=== YOUR ASSIGNMENT ===
Where does the string "Hhandle" appear? Copy every line of the entries below that holds it.

=== DATASET RECORDS ===
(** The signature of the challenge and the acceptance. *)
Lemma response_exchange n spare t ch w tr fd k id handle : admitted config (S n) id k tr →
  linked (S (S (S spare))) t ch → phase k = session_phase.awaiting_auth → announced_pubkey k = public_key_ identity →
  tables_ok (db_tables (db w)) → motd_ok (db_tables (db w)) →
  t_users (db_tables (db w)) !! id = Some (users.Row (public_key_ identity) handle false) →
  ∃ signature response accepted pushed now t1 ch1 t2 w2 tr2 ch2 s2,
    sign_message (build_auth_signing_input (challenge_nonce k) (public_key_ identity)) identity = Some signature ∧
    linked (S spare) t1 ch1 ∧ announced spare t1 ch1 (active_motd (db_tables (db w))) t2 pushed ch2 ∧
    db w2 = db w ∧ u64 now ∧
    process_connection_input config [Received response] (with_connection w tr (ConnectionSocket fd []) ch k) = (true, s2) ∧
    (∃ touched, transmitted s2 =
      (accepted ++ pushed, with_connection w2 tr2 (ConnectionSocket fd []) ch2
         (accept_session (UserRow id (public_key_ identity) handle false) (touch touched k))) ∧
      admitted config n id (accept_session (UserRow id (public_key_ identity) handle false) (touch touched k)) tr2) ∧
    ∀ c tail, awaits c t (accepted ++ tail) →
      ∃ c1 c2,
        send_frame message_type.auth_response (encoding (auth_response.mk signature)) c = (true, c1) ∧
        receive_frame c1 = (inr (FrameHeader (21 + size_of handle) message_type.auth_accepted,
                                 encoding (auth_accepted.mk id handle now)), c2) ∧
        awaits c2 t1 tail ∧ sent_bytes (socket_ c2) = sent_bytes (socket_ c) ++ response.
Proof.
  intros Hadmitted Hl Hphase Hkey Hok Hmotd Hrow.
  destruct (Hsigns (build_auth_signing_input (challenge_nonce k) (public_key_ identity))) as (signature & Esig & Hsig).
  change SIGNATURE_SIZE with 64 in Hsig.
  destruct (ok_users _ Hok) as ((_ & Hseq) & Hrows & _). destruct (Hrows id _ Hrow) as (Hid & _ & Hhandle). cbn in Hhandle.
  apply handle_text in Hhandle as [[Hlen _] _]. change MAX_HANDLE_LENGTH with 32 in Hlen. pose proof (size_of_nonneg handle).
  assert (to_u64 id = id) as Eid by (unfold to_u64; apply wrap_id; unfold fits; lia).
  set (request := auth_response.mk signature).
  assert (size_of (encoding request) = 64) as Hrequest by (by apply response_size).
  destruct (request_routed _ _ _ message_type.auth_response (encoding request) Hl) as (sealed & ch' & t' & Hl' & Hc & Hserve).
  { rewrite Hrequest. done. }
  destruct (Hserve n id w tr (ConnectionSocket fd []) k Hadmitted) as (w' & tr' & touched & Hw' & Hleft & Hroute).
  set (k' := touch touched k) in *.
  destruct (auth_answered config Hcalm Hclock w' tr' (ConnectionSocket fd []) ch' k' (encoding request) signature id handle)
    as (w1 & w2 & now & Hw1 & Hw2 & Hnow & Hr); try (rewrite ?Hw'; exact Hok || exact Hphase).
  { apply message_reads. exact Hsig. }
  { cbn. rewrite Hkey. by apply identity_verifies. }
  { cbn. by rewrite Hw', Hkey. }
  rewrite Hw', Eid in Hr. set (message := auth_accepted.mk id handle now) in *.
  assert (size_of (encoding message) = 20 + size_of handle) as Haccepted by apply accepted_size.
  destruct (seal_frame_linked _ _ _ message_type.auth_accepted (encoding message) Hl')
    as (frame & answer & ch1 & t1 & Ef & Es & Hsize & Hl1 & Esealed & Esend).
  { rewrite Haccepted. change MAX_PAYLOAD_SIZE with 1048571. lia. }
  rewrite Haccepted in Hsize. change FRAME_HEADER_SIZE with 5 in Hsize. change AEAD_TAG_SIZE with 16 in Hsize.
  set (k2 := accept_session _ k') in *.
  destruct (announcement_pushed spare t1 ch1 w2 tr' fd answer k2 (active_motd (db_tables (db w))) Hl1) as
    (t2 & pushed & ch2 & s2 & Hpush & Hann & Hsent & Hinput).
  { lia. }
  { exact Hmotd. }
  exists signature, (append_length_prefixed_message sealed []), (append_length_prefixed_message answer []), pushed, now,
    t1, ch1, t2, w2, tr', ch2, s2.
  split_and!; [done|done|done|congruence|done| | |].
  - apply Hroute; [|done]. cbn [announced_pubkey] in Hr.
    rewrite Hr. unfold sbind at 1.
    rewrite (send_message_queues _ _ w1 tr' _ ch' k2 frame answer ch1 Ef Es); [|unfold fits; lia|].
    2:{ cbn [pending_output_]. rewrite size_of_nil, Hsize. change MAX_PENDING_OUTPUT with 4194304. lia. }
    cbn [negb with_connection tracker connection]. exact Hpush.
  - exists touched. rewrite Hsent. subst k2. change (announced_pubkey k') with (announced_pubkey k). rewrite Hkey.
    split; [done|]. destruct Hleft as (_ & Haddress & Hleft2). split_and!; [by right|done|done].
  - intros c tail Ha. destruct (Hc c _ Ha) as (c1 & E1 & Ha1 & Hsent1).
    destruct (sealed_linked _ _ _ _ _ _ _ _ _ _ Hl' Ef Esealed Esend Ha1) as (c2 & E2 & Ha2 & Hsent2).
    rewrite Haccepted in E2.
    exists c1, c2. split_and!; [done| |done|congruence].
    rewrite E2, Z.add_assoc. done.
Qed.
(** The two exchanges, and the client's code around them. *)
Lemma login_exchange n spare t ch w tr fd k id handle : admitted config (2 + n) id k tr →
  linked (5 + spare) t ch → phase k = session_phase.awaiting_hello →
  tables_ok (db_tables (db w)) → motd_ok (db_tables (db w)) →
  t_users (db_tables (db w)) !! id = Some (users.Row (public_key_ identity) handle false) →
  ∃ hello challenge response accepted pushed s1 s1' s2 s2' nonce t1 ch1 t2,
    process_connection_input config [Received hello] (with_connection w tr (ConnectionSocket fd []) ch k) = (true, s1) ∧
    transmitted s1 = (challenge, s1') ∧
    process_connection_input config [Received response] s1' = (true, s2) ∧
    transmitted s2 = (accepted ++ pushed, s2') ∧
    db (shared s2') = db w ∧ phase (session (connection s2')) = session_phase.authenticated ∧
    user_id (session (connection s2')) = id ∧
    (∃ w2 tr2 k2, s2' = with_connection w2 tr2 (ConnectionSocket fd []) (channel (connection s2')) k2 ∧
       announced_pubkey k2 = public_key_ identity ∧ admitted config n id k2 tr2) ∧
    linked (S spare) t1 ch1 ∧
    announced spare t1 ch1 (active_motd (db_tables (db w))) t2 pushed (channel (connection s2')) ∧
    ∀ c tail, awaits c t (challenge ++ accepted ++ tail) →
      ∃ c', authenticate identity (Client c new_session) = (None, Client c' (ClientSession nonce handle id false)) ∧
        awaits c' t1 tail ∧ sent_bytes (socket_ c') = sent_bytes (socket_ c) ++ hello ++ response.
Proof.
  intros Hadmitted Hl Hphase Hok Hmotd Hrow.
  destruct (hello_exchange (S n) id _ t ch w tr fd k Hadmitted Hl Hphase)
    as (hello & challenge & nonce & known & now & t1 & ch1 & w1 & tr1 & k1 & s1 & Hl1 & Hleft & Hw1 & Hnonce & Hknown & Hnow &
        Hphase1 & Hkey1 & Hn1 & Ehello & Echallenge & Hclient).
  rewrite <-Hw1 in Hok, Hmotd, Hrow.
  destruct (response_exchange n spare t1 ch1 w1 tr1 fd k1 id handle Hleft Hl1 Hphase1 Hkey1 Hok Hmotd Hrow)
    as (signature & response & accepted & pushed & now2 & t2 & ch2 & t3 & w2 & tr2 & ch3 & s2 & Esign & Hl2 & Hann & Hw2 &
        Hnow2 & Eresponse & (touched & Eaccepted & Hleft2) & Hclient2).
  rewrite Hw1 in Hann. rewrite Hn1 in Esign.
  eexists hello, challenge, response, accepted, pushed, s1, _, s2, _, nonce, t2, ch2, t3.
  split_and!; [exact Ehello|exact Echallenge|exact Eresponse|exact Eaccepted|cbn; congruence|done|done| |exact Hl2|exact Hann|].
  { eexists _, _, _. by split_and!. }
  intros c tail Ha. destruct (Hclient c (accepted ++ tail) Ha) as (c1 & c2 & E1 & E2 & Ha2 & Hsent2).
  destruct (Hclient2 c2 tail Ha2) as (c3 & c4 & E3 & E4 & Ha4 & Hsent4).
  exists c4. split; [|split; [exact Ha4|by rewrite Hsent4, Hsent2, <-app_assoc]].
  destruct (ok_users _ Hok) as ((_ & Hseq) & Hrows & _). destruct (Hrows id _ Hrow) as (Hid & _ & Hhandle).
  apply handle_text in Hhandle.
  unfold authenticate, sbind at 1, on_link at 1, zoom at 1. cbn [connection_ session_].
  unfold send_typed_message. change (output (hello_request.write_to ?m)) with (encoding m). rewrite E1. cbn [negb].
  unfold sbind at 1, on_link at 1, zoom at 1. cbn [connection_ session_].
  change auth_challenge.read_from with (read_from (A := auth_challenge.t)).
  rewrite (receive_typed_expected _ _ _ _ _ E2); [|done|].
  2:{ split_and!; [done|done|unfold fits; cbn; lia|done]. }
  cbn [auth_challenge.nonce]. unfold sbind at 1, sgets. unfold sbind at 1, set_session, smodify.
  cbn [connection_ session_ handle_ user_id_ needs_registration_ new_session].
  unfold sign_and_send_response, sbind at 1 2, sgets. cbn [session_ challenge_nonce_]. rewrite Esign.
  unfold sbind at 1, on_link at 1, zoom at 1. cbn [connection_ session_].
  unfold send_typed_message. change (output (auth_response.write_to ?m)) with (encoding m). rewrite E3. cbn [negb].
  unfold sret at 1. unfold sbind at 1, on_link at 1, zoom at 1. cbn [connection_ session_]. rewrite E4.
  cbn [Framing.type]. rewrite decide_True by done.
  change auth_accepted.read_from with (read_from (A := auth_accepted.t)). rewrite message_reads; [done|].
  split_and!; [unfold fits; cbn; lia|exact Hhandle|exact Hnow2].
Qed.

--

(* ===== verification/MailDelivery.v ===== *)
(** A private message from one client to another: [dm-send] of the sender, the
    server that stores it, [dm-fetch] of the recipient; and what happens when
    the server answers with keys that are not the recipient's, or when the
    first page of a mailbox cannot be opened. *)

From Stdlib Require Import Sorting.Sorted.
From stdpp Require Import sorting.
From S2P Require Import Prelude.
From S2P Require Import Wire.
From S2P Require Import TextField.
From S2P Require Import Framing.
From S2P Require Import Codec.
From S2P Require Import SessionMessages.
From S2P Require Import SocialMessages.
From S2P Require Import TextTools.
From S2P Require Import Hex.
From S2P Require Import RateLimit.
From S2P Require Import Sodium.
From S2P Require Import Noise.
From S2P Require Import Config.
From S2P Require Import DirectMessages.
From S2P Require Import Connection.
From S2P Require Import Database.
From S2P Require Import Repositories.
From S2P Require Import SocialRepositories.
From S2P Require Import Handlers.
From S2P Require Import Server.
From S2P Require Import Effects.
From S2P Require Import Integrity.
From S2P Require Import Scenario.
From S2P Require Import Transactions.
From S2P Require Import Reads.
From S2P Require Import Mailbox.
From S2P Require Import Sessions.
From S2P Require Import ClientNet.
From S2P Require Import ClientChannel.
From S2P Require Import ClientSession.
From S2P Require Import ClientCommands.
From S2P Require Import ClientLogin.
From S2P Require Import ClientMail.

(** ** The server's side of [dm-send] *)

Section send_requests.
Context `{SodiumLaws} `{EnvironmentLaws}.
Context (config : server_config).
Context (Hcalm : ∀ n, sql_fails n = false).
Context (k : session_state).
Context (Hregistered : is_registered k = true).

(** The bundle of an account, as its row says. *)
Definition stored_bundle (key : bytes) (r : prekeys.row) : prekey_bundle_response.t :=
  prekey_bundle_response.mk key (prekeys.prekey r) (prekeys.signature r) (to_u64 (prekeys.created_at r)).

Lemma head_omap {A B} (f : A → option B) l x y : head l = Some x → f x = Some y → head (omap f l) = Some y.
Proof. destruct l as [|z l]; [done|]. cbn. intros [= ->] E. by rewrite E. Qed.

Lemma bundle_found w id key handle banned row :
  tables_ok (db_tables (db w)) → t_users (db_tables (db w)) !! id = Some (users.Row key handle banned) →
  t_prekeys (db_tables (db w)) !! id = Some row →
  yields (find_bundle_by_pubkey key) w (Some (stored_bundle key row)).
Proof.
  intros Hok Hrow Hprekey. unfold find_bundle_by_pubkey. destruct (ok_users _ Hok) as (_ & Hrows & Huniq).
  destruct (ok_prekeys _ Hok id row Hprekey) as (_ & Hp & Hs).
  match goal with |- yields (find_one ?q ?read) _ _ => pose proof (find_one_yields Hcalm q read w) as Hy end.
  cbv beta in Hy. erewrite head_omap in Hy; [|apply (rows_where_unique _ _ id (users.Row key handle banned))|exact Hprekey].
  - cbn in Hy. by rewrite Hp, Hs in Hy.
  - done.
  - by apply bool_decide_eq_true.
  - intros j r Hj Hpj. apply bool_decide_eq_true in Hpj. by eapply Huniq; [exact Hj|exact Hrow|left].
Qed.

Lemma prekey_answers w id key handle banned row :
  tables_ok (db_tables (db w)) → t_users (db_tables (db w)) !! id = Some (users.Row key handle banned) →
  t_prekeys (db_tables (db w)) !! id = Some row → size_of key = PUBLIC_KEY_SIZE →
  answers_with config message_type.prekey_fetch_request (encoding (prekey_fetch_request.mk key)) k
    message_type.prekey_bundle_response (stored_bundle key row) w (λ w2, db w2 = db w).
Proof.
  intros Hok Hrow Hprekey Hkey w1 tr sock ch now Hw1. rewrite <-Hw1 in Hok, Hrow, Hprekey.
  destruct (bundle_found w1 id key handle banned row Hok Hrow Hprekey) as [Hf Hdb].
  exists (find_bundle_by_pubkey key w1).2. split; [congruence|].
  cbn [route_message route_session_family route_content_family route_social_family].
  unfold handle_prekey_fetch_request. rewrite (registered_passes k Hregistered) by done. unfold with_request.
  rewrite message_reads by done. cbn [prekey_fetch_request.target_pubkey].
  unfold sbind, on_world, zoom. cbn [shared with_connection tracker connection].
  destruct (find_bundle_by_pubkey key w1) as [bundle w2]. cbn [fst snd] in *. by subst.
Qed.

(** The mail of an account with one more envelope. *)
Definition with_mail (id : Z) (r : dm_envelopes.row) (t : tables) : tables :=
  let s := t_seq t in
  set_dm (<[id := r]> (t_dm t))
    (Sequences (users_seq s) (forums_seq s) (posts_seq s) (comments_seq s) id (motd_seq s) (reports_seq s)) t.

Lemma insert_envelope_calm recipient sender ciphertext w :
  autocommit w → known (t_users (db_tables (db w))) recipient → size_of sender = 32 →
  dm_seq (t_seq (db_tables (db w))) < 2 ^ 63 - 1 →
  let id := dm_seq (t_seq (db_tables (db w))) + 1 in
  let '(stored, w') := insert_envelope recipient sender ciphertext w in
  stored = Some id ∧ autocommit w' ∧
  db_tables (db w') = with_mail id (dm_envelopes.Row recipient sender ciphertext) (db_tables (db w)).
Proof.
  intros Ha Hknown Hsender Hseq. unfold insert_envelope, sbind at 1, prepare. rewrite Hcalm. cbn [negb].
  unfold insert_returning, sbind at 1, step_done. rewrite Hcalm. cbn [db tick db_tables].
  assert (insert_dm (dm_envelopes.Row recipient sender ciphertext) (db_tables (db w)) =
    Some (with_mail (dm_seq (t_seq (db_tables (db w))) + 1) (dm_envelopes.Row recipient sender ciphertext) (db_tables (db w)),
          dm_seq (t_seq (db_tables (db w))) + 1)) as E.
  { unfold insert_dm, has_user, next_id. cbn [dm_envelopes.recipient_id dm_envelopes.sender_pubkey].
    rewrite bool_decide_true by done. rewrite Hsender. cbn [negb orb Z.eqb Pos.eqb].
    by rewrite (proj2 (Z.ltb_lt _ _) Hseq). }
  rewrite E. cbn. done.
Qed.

=== SOLVED PROBLEM ===
  destruct (ok_users _ Hok) as ((_ & Hseq) & Hrows & _). destruct (Hrows id _ Hrow) as (Hid & _ & Hhandle). cbn in Hhandle.
  apply handle_text in Hhandle as [[Hlen _] _]. change MAX_HANDLE_LENGTH with 32 in Hlen. pose proof (size_of_nonneg handle).
  destruct (ok_users _ Hok) as ((_ & Hseq) & Hrows & _). destruct (Hrows id _ Hrow) as (Hid & _ & Hhandle).
  apply handle_text in Hhandle.
  split_and!; [unfold fits; cbn; lia|exact Hhandle|exact Hnow2].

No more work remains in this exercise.